═════ AVAILABLE DATA ═════
(** [SetRead] reports a change exactly when it turned an unread row into a
    read one; that row is the only thing it touches, and repeating it changes
    nothing and says so. *)
Theorem SetRead_correct uid seq c resp c' :
  SetRead uid seq c = (Ok resp, c') →
  SetReadResp_Seq resp = seq ∧
  (Changed resp = true ↔ ∃ r, user_events (tables c) !! (uid, seq) = Some r ∧ ue_read_state r = 0%Z) ∧
  (∀ k, user_events (tables c') !! k =
    if decide (k = (uid, seq) ∧ Changed resp = true)
    then (λ r, {| ue_create_time := ue_create_time r; ue_read_state := 1;
                  ue_topic_offset := ue_topic_offset r |}) <$> user_events (tables c) !! k
    else user_events (tables c) !! k) ∧
  events (tables c') = events (tables c) ∧ user_seq (tables c') = user_seq (tables c) ∧
  (∀ resp2 c2, SetRead uid seq c' = (Ok resp2, c2) → Changed resp2 = false ∧ tables c2 = tables c').
Proof.
  intros (n & Hn & ->)%SetRead_Ok. simpl. unfold setReadSQL in Hn.
  destruct (user_events (tables c) !! (uid, seq)) as [r|] eqn:E; [case_bool_decide as Hz|];
    injection Hn as <- Ht; rewrite <-?Ht.
  - rewrite bool_decide_eq_true_2 by done. split_and!; [done|naive_solver| |done|done|].
    + intros k. simpl. rewrite lookup_insert. destruct (decide ((uid, seq) = k)) as [<-|Hk].
      * rewrite decide_True by done. by rewrite E.
      * rewrite decide_False by naive_solver. done.
    + intros resp2 c2 (n2 & Hn2 & ->)%SetRead_Ok. unfold setReadSQL in Hn2.
      rewrite <-Ht in Hn2. simpl in Hn2. rewrite lookup_insert_eq in Hn2. simpl in Hn2.
      by injection Hn2 as <- <-.
  - rewrite bool_decide_eq_false_2 by done. split_and!; [done|naive_solver| |done|done|].
    + intros k. by rewrite decide_False by naive_solver.
    + intros resp2 c2 (n2 & Hn2 & ->)%SetRead_Ok. unfold setReadSQL in Hn2.
      rewrite <-Ht, E in Hn2. rewrite bool_decide_eq_false_2 in Hn2 by done.
      by injection Hn2 as <- <-.
  - rewrite bool_decide_eq_false_2 by done. split_and!; [done|naive_solver| |done|done|].
    + intros k. by rewrite decide_False by naive_solver.
    + intros resp2 c2 (n2 & Hn2 & ->)%SetRead_Ok. unfold setReadSQL in Hn2.
      rewrite <-Ht, E in Hn2. by injection Hn2 as <- <-.
Qed.

(** A successful [GetEvents] returns the rows it read, a prefix of those asked for. *)
Lemma GetEvents_Ok uid req c resp c' :
  db_ok (tables c) → GetEvents uid req c = (Ok resp, c') →
  let all := getEventsSQL uid (FromSeq req) (ToSeq req) (tables c) in
  ∃ rows, rows `prefix_of` all ∧ (rows_cut (S (calls c)) = None → rows = all) ∧
    Events resp = event_of uid <$> rows.
Proof.
  intros Hok (evs & c1 & Htx & [= <- <-])%tx_bind_Ok all. simpl.
  pose proof (getEventsSQL_ok uid (FromSeq req) (ToSeq req) _ Hok) as Hrows.
  apply withTx_Ok in Htx as (c2 & (rows & c3 & Hq & Hl)%tx_bind_Ok & _).
  apply query_rows_Ok in Hq as (Hpre & _ & Hcut). simpl in Hpre, Hcut.
  rewrite GetEvents_loop_ok in Hl by (destruct Hpre as [? Hp]; rewrite Hp in Hrows; by apply Forall_app in Hrows as [? _]).
  injection Hl as <- _. eauto.
Qed.

(** Without failures it returns all of them. *)
Lemma GetEvents_total uid req c :
  (∀ i, fault i = None) → (∀ i, commit_fault i = None) → (∀ i, rows_cut i = None) → db_ok (tables c) →
  ∃ c', tables c' = tables c ∧
    GetEvents uid req c = (Ok {| Events := event_of uid <$> getEventsSQL uid (FromSeq req) (ToSeq req) (tables c) |}, c').
Proof.
  intros Hf Hcf Hcut Hok. destruct (GetEvents uid req c) as [r c'] eqn:Hrun. exists c'.
  split; [by eapply GetEvents_tables|]. revert Hrun. unfold GetEvents, withTx, tx_bind, query_rows. simpl.
  rewrite !Hf, Hcut, GetEvents_loop_ok by (by apply getEventsSQL_ok). simpl. rewrite Hcf. by intros [= <- <-].
Qed.


(** [DeleteOutdatedEvents] removes exactly the events the server finds at
    or below the cut-off, and with each of them its user rows; it reports their
    number, and it never moves a head, so numbers of deleted events stay used. *)
Theorem DeleteOutdatedEvents_correct midnight now days c n c' :
  db_ok (tables c) → DeleteOutdatedEvents midnight now days c = (Ok n, c') →
  let old r := datetime_le (er_create_time r) (unix (GetDayBefore midnight now days)) in
  (∀ k, events (tables c') !! k =
    match events (tables c) !! k with
    | Some r => if old r then None else Some r
    | None => None
    end) ∧
  (∀ k r, user_events (tables c') !! k = Some r ↔
    user_events (tables c) !! k = Some r ∧
    ∃ er, events (tables c) !! ue_topic_offset r = Some er ∧ old er = false) ∧
  user_seq (tables c') = user_seq (tables c) ∧
  n = wrap32 (Z.of_nat (size (events (tables c))) - Z.of_nat (size (events (tables c')))).
Proof.
  intros Hok (c1 & Hrun & Ht)%withTx_Ok old.
  apply sql_then_ret_Ok in Hrun as (a & Hrun & ->). simpl in Hrun. rewrite Ht.
  unfold cleanEventsSQL in Hrun. injection Hrun as <- Hd. rewrite <-Hd. simpl. clear Ht Hd.
  assert (Hk : ∀ k, filter (λ kr : Z * event_row, ¬ datetime_le (er_create_time (snd kr))
      (unix (GetDayBefore midnight now days))) (events (tables c)) !! k =
    match events (tables c) !! k with Some r => if old r then None else Some r | None => None end).
  { intros k. rewrite map_lookup_filter. destruct (events (tables c) !! k) as [r|]; [|done].
    simpl. unfold old. destruct (datetime_le _ _); [by rewrite option_guard_False by naive_solver|].
    by rewrite option_guard_True by naive_solver. }
  split_and!; [done| |done|done].
  intros k r. rewrite map_lookup_filter_Some. simpl. rewrite Hk.
  destruct (events (tables c) !! ue_topic_offset r) as [er|] eqn:E.
  - destruct (old er) eqn:Ho; split.
    + by intros [_ [? ?]].
    + intros [_ (?&?&?)]. congruence.
    + intros [? _]. eauto.
    + intros [? _]. eauto.
  - split; [by intros [_ [? ?]]|]. by intros [_ (?&?&?)].
Qed.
═════
WHAT IS EXPECTED – Would you print exactly the lines from the first line of the entries above through the line that has "events (tables c') = events", both included, and stop there?

RESULT OF THIS TASK –
(** [SetRead] reports a change exactly when it turned an unread row into a
    read one; that row is the only thing it touches, and repeating it changes
    nothing and says so. *)
Theorem SetRead_correct uid seq c resp c' :
  SetRead uid seq c = (Ok resp, c') →
  SetReadResp_Seq resp = seq ∧
  (Changed resp = true ↔ ∃ r, user_events (tables c) !! (uid, seq) = Some r ∧ ue_read_state r = 0%Z) ∧
  (∀ k, user_events (tables c') !! k =
    if decide (k = (uid, seq) ∧ Changed resp = true)
    then (λ r, {| ue_create_time := ue_create_time r; ue_read_state := 1;
                  ue_topic_offset := ue_topic_offset r |}) <$> user_events (tables c) !! k
    else user_events (tables c) !! k) ∧
  events (tables c') = events (tables c) ∧ user_seq (tables c') = user_seq (tables c) ∧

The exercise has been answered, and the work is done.